### Records to process

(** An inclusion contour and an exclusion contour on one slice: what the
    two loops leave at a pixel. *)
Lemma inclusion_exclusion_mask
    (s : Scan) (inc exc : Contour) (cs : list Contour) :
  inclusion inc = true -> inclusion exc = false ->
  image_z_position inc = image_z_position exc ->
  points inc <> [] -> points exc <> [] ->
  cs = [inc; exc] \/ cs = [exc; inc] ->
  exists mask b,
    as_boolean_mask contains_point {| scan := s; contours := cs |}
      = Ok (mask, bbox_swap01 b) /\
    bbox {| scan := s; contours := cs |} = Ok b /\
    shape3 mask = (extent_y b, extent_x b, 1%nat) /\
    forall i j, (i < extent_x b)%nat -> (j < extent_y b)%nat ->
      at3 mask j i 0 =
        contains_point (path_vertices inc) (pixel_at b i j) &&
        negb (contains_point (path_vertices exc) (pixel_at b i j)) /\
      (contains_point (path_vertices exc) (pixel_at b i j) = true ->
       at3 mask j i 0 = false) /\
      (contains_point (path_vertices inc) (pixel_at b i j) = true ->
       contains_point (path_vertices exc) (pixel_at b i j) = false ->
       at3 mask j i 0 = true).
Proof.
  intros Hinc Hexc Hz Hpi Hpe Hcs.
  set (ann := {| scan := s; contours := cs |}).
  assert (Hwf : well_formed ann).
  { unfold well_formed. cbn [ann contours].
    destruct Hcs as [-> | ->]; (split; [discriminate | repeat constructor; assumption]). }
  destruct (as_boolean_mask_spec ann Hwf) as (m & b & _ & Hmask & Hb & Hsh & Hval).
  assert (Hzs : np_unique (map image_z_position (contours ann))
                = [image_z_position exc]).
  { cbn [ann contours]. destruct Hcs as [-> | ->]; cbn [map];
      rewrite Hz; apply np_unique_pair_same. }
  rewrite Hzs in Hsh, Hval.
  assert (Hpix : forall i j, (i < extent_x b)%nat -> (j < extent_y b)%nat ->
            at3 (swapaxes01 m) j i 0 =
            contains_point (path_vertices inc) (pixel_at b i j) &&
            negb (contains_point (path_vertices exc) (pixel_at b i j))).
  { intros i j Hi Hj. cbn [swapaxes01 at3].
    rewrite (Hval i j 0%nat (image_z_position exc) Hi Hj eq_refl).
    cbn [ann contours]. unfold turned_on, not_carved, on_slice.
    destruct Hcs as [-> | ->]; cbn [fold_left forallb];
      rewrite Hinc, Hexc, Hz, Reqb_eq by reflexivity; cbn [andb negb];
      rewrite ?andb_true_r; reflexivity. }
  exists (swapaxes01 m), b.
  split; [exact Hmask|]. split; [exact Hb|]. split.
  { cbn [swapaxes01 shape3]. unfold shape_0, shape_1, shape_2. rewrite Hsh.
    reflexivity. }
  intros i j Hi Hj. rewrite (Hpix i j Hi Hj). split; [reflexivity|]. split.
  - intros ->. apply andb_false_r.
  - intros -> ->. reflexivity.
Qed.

######

- [Work instructions]: The output should be exactly the lines above from the line containing "assert (Hwf : well_formed ann)." to the line containing "destruct (as_boolean_mask_spec ann", inclusive, with no other lines.

- [Output for this exercise]:
  assert (Hwf : well_formed ann).
  { unfold well_formed. cbn [ann contours].
    destruct Hcs as [-> | ->]; (split; [discriminate | repeat constructor; assumption]). }
  destruct (as_boolean_mask_spec ann Hwf) as (m & b & _ & Hmask & Hb & Hsh & Hval).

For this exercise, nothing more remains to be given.